Novo Mercado Velho é um dos pontos turísticos de Rio Branco/Foto: Carina Menezes/ContilNet

A reforma de Jorge Viana mudou a paisagem do local. Se transformou em um local atrativo, inclusive para o turismo, o Novo Mercado Velho praticamente apagou a memoria da paisagem humana do local. Um exemplo desse tipo de mudanças é que o busto dedicado ao patrono do Estado da Paraíba, João Pessoa, foi retirado do local no qual fora erguido, na chamada Praça da Bandeira, junto com o mostro do Pavilhão Acreano.

A reforma de Jorge Viana mudou a paisagem do local/Foto: Reprodução

Mas, a principal mudança, foi o total desprezo às pessoas históricas que viviam por ali.
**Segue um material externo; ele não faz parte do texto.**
(** A difference that fits the format is exact: when [y ≤ x ≤ 2 y]. *)
Lemma SFsub_exact (x y : spec_float) :
  regular x → regular y → value y ≤ value x ≤ 2 * value y →
  regular (SFsub prec emax x y)
  ∧ value (SFsub prec emax x y) = value x - value y.
Proof.
  intros Hx Hy [Hle Hle2].
  destruct x as [sx| | |[] mx ex]; try done;
    destruct y as [sy| | |[] my ey]; try done.
  - by destruct sx, sy.
  - exfalso. simpl in Hy, Hle.
    destruct (bounded_facts _ _ Hy) as (Hey & _). pose proof (pow2_pos ey). lia.
  - exfalso. simpl in Hx, Hle2.
    destruct (bounded_facts _ _ Hx) as (Hex & _). pose proof (pow2_pos ex). lia.
  - simpl in Hx, Hy.
    destruct (bounded_facts _ _ Hx) as (Hex & _).
    destruct (bounded_facts _ _ Hy) as (Hey & Hmy & _).
    assert (Hexp : ey ≤ ex).
    { destruct (Z_le_gt_dec ey ex) as [|Hgt]; [done|].
      pose proof (value_exponent_lt mx my ex ey Hx Hy). simpl in Hle. lia. }
    cbn [SFsub cond_Zopp].
    set (ez := Z.min ex ey).
    destruct (shl_align_spec mx ex ez) as (mx' & ex' & -> & Hex' & Hmx').
    destruct (shl_align_spec my ey ez) as (my' & ey' & -> & Hey' & Hmy').
    cbn [fst].
    assert (Hez : ez = ey) by lia.
    replace ex' with ey in Hmx' by lia. replace ey' with ey in Hmy' by lia.
    rewrite Z.sub_diag in Hmy'. change (2 ^ 0) with 1 in Hmy'.
    rewrite Z.mul_1_r in Hmy'. rewrite Hez.
    pose proof (pow2_pos ey) as HP. specialize (HP ltac:(lia)).
    assert (Hval : (Zpos mx' - Zpos my') * pow2 ey
                   = value (S754_finite false mx ex)
                     - value (S754_finite false my ey)).
    { simpl. rewrite Hmx', Hmy', (pow2_shift ey ex) by lia. lia. }
    rewrite <- Hval. cbn [value] in Hle, Hle2, Hval.
    assert (Hdiff : 0 ≤ Zpos mx' - Zpos my' ≤ Zpos my).
    { split.
      - apply (Z.mul_le_mono_pos_r _ _ (pow2 ey)); [done|]. lia.
      - apply (Z.mul_le_mono_pos_r _ _ (pow2 ey)); [done|]. lia. }
    clear Hval. destruct (Zpos mx' - Zpos my') as [|d|d]; [done| |lia].
    cbn [binary_normalize].
    apply binary_round_exact; [lia|lia|].
    pose proof (digits2_pos_bounds d) as [Hlo _].
    destruct (Z_lt_le_dec 53 (Zpos (digits2_pos d))) as [Hgt|]; [|lia].
    assert (2 ^ 53 ≤ 2 ^ (Zpos (digits2_pos d) - 1))
      by (apply Z.pow_le_mono_r; lia). lia.
Qed.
Nenhuma referência, mas lembranças para muitos os que acompanharam e conviveram no mercado, como é o caso do funcionário público aposentado Francisco Saraiva, ex-servidor da Universidade Federal do Acre (Ufac).
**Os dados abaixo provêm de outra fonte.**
Definition marketDesign : Book :=
  {| id := lit "market-design";
     title := lit "Market Design";
     author := lit "B. Author";
     year := 2021;
     language := lit "en";
     tags := [lit "economics"];
     description := lit "How markets are built.";
     sections :=
       [ {| heading := lit "Permits";
            paragraphs :=
              [ lit "Tradable permits cap total emissions.";
                lit "Auctions allocate permits among firms." ] |};
         {| heading := lit "Prices";
            paragraphs := [ lit "Prices carry scarce information." ] |} ] |}.

Definition corpus : list Book := [climateAtlas; marketDesign].

Definition index : Index := build stopWords corpus.

Definition search := Engine.search idf lengthNorm.

Definition findAnswer := Engine.findAnswer stopWords idf lengthNorm threshold 2 excerpt.

(** A translation backend that is down. *)
Definition unavailable (text targetLanguage : jsstring) : completion jsstring :=
  Throw (Failure (lit "translation backend unavailable")).

(** A translator that takes every message for English. *)
Definition passThrough (message : jsstring) : completion Translation.ToEnglish :=
  Value {| Translation.text := message; Translation.detected := lit "en" |}.

(** A translator that returns no text. *)
Definition noText (message : jsstring) : completion Translation.ToEnglish :=
  Value {| Translation.text := []; Translation.detected := lit "und" |}.

Definition collaborators : ChatRoute.Collaborators :=
  {| ChatRoute.translateToEnglish := passThrough;
     ChatRoute.findAnswer := findAnswer index;
     ChatRoute.translateFromEnglish := Engine.translateFromEnglish unavailable |}.

(** Request bodies; their numbers, if any, would be integers printed in
    decimal. *)
Definition body : Type := json Z.
Definition numberToString (n : Z) : jsstring :=
  lit (NilZero.string_of_int (Z.to_int n)).

Definition field (k : string) (v : string) : jsstring * body := (lit k, JStr (lit v)).

Definition blank : body := JObj [field "message" "   "].

Definition bookless : body := JObj [field "message" "hi"; field "scope" "book"].

Definition carbon : body :=
  JObj [field "message" "  How do carbon markets work?  "; field "scope" "library"].

Definition opera : body :=
  JObj [field "message" "opera singing techniques"; field "scope" "library"].

Definition french : body :=
  JObj [field "message" "How do carbon markets work?"; field "targetLanguage" "fr"].

Definition elsewhere : body :=
  JObj [field "message" "carbon markets"; field "scope" "book";
        field "bookId" "no-such-book"].

Definition carbonQuestion : jsstring := lit "How do carbon markets work?".

Definition carbonAnswer : Qa.Answer :=
  {| Qa.answer := lit "Carbon markets price emissions through tradable permits.";
     Qa.book := {| Qa.id := lit "climate-atlas"; Qa.title := lit "Climate Atlas" |};
     Qa.section := lit "Carbon Markets";
     Qa.supporting := [] |}.

Definition carbonBase : jsstring :=
  lit "Carbon markets price emissions through tradable permits."
  ++ [10; 10]%N ++ lit "Source: Climate Atlas " ++ [ChatRoute.em_dash]
  ++ lit " Carbon Markets".

Definition carbonPayload : ChatRoute.ChatPayload :=
  {| ChatRoute.answer := carbonBase;
     ChatRoute.baseAnswer := carbonBase;
     ChatRoute.targetLanguage := lit "en";
     ChatRoute.detectedLanguage := lit "en";
     ChatRoute.found := true;
     ChatRoute.source :=
       Some {| ChatRoute.source_id := lit "climate-atlas";
               ChatRoute.source_title := lit "Climate Atlas";
               ChatRoute.source_section := lit "Carbon Markets" |} |}.

(** The same collaborators behind a translator that returns no text. *)
Definition untranslated : ChatRoute.Collaborators :=
  {| ChatRoute.translateToEnglish := noText;
     ChatRoute.findAnswer := findAnswer index;
     ChatRoute.translateFromEnglish := Engine.translateFromEnglish unavailable |}.

End Sample.

(** ** The book detail route

    [web/src/app/api/books/[id]/route.ts].  [getBookById] of [@/lib/books] is
    taken as given; a book is the object it returns, the list of its own
    properties in order. *)

Module BookDetailRoute.

Section Route.

Variable number : Type.
Variable getBookById : jsstring -> option (list (jsstring * json number)).

Record JsonResponse : Type := {
  status : N;
  body : json number
}.

(** [const { keywords: _omitKeywords, ...rest } = book] *)
Definition rest (book : list (jsstring * json number)) : list (jsstring * json number) :=
  filter (fun property => negb (str_eqb (fst property) (lit "keywords"))) book.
Empina Jó, um dos personagens citados na reportagem/Foto: Reprodução

 

É o servidor público que lembra de muitos personagens cujas vidas se confundiam com a existência do mercado, os quais desapareceram sem deixar pistas do que com eles aconteceu. Eram personagens como o chamado “Empina Jó”, um homem de mais de 2 metros de altura que, ao grito de “Jó, Empina”, ele passava a andar na ponta dos pés sempre descalços e assim ficava de fato muito mais alto que a grande maioria da média dos acreanos. Gente também conhecida como “Cachimbo”, o “Sorriso”, a “Biluca”, o estivador “Basílio”, e o “Vesgo” – os dois últimos carregavam água do Rio Acre para abastecer às Bancas de Verduras e às muitas Pensões ali instaladas, e Biluca era dona de uma das pensões mais famosas, onde se degustava as autênticas iguarias da cozinha regional.
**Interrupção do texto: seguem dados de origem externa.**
Definition update_event (f : MouseEvent -> MouseEvent) : Eff unit :=
  fun w => (tt, {| w_event := f (w_event w); w_visible := w_visible w;
                   w_trace := w_trace w |}).

(** [e.stopPropagation()]. *)
Definition stopPropagation : Eff unit :=
  update_event (fun e => apply_op e StopPropagation) >> log DidStopPropagation.

(** [setVisible(v)]. *)
Definition setVisible (v : JS.OptBool) : Eff unit :=
  fun w => (tt, {| w_event := w_event w; w_visible := v;
                   w_trace := w_trace w ++ [DidSetVisible v] |}).

(** [cb?.(e)]: nothing when [cb] is [undefined]. *)
Definition call_optional (who : Callee) (cb : option Callback) : Eff unit :=
  match cb with
  | None => ret tt
  | Some cb =>
      do e <~ the_event in
      log (DidCall who e) >> update_event (fun e => apply_ops e (cb e))
  end.

(** The event after [cb?.(e)]. *)
Definition after_call (cb : option Callback) (e : MouseEvent) : MouseEvent :=
  match cb with
  | Some cb => apply_ops e (cb e)
  | None => e
  end.

Definition call_trace (who : Callee) (cb : option Callback) (e : MouseEvent) : list Action :=
  match cb with
  | Some _ => [DidCall who e]
  | None => []
  end.

(** Lines 101-109. *)
Definition handleCloseClick (onClose : option Callback) : Eff unit :=
  stopPropagation >>
  call_optional OnClose onClose >>
  (do e <~ the_event in
   if defaultPrevented e then ret tt
   else setVisible (JS.Boolean false)).

(** Lines 121-124, for a close icon whose own [onClick] is a function of
    the host. *)
Definition closeIconOnClick (originOnClick onClose : option Callback) : Eff unit :=
  call_optional OriginOnClick originOnClick >> handleCloseClick onClose.

(** What the [onClick] of an element of the returned tree does. *)
Fixpoint dispatch (h : Handler) : Eff unit :=
  match h with
  | UserHandler cb => call_optional OriginOnClick (Some cb)
  | HandleCloseClick onClose => handleCloseClick onClose
  | CloseIconClick origin onClose =>
      match origin with
      | Some h' => dispatch h'
      | None => ret tt
      end >> handleCloseClick onClose
  end.

(** Running a handler on an event, from a given [visible] state. *)
Definition run (h : Eff unit) (e : MouseEvent) (visible : JS.OptBool) : World :=
  snd (h {| w_event := e; w_visible := visible; w_trace := [] |}).

(** The event as [onClose] receives it, and as line 105 reads it, in a
    click on a close icon whose own [onClick] is [origin]. *)
Definition at_onClose (origin : option Callback) (e : MouseEvent) : MouseEvent :=
  apply_op (after_call origin e) StopPropagation.

Definition at_check (origin onClose : option Callback) (e : MouseEvent) : MouseEvent :=
  after_call onClose (at_onClose origin e).

(** The trace index of the first action satisfying [p]. *)
Fixpoint index_of (p : Action -> bool) (t : list Action) : option nat :=
  match t with
  | [] => None
  | a :: t' => if p a then Some 0 else option_map S (index_of p t')
  end.

Definition is_stop (a : Action) : bool :=
  match a with DidStopPropagation => true | _ => false end.

Definition is_call (who : Callee) (a : Action) : bool :=
  match a, who with
  | DidCall OnClose _, OnClose => true
  | DidCall OriginOnClick _, OriginOnClick => true
  | _, _ => false
  end.

Definition is_set_visible (a : Action) : bool :=
  match a with DidSetVisible _ => true | _ => false end.

End Click.

(** ** The render function [InternalTag] (lines 40-157) *)

(** The observable result of one call of the render function. *)
Record Rendered : Type := {
  output : ReactNode;
  printed : list string;
  effect : option JS.OptBool;
  deps : JS.OptBool
}.

Section InternalTag.

Context `{TagImports}.

(** [process.env.NODE_ENV], the value of [React.useContext(ConfigContext)],
    the arguments [tagProps] and [ref], and the [visible] of
    [React.useState(true)] at this render. *)
Variable env : NodeEnv.
Variable ctx : ConfigConsumerProps.
Variable tagProps : TagProps.
Variable ref : option Ref.
Variable visible : JS.OptBool.

(** Lines 59-63: the messages this render hands to the warning utility. *)
Definition warnings : list string :=
  match env with
  | Production => []
  | Development =>
      deprecated (negb (in_props (Props.visible (Props.props tagProps))))
        "visible" "visible && <Tag />"
  end.

(** Lines 71-73. *)
Definition isPreset : bool := isPresetColor (Props.color tagProps).
Definition isStatus : bool := isPresetStatusColor (Props.color tagProps).
Definition isInternalColor : bool := isPreset || isStatus.

(** [color && !isInternalColor], as a condition. *)
Definition isCustomColor : bool :=
  JS.str_truthy (Props.color tagProps) && negb isInternalColor.

(** Lines 75-79. *)
Definition tagStyle : CSSProperties :=
  spread
    (spread
       {[ "backgroundColor" := if isCustomColor then Props.color tagProps else None ]}
       (tag ctx ≫= tag_style))
    (Props.style tagProps).

(** Line 81. *)
Definition prefixCls : string := getPrefixCls ctx "tag" (Props.prefixCls tagProps).

(** Line 82. *)
Definition styleHook : StyleHook := useStyle prefixCls.
(** * A shallow embedding of the distributed cache core

    The development follows the layout of the Python sources:

    - [src/implementations/lru_policy.py], [src/implementations/lfu_policy.py]
      (module [Policy]),
    - [src/implementations/write_through_writer.py] and
      [src/implementations/safe_write_back_writer.py] (module [Writer]),
    - [src/utils/request_coalescer.py] (module [Coalescer]),
    - [src/cache.py] (module [Node]),
    - [src/distribution/consistent_hashing.py] (module [Ring]),
    - [src/distributed_cache.py] (module [Router]).

    Python dictionaries are finite maps ([gmap]); an [OrderedDict] used as an
    ordered set and a Python list are lists; Python integers are [Z].  A call
    that can raise returns a [result] next to the state it leaves behind, so
    that what an exception interrupts stays visible. *)

From stdpp Require Import gmap strings list fin_maps sorting pretty.

Open Scope Z_scope.

(** ** Outcomes of a Python call *)

Inductive exn : Type :=
| KeyError
| IndexError
| ValueError
| StoreError (msg : string).

Inductive result (A : Type) : Type :=
| Return (a : A)
| Raise (e : exn).

Arguments Return {A} a.
Arguments Raise {A} e.

#[global] Instance exn_eq_dec : EqDecision exn.
Proof. solve_decision. Defined.

#[global] Instance result_eq_dec {A} `{EqDecision A} : EqDecision (result A).
Proof. solve_decision. Defined.

(** [list.remove(x)]: drops the first occurrence of [x].  Where [x] does not
    occur Python raises [ValueError] and this function returns the list as it
    is; a call site that can get there tests the membership first. *)
Fixpoint py_remove {A} `{EqDecision A} (x : A) (l : list A) : list A :=
  match l with
  | [] => []
  | y :: l' => if decide (x = y) then l' else y :: py_remove x l'
  end.

(** * Eviction policies *)

Module Policy.

(** The capability contract of [src/interfaces/eviction_policy.py]. *)
Class EvictionPolicy (K P : Type) : Type := {
  on_access : K → P → result unit * P;
  evict : P → result (option K) * P
}.

(** The keys a policy holds: its view of the resident set. *)
Class Resident (K P : Type) `{Countable K} : Type :=
  resident : P → gset K.

Section policies.
Context {K : Type} `{Countable K}.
Novo Mercado Velho/Foto: Carina Menezes/ContilNet

“Esses personagens podiam ser vistos quase todos os dias circulando ou trabalhando na área do Mercado Velho. Empina Jó acelerava as passadas se alguém gritasse: empina Jó! Biluca era muito trabalhadora, mas se algum gaiato se metesse com ela, ficava mais braba do que siri dentro de uma lata. Sorriso ganhou esse apelido porque tinha os dentes salientes e o Cachimbo era um paquerador de sorriso maroto que caminhava faceiro penteando os cabelos crespos com uma daquelas escovinhas que se prendia com os dedos, apesar da má formação do pés e das mãos”, relembra Francisco Saraiva.

Na época, o Mercado Velho era um ambiente de trabalho e encontro dos moradores da cidade, dos colonos que chegavam cedo para vender a produção e visitantes de outras cidades. Centenas de pessoas viviam no espaço do mercado, onde existia o Restaurante Barriga Cheia e muitas outras pensões.

“Como serventia de água, os frequentadores tinham o rio, e os banheiros do mercado para fazer às suas necessidades fisiológicas e tomar banho, e ainda tinham os banheiros do Remanso, um espaço de trabalho, com destaque para os Botecos, muito frequentados pelos chamados “pé-inchado”, revela Saraiva. “Duas das últimas sentinelas da vida acreana dessa região central da cidade de Rio Branco, há mais de 30 anos, o Braguinha, que tinha uma Banca encostada na parede do Banacre que fica de frente para rio, e vendeu a Banca há pouco tempo, e o Pelé, da Banca de Revista, que fica localizada na ponta da Praça Povos da Floresta, logo depois do Bar Municipal, podem avalizar essa história, revela.

Diversos comerciantes trabalham no Novo Mercado Velho/Foto: Carina Menezes/ContilNet

O temor de historiadores e cronistas da cidade como Francisco Saraiva e o advogado Edson Carneiro, que hoje vive em João Pessoa, na Paraíba, é que personagens como os aqui lembrados, que certamente também existem no entorno do “Mercado Elias Mansour”, também desapareçam em nome do progresso das reformas anunciadas pela Prefeitura. No Novo Mercado Velho, as estátuas gigantescas de um homem carregando um jornal debaixo do braço e de uma mulher representando as acreanas, bem que poderiam ser de personagens reais que hoje só existem na memória de pessoas que conheceram a história bem de perto. Personagens que sumiram assim como devem sumir outros ainda existentes na onda do progresso na Capital”, lembrou Saraiva.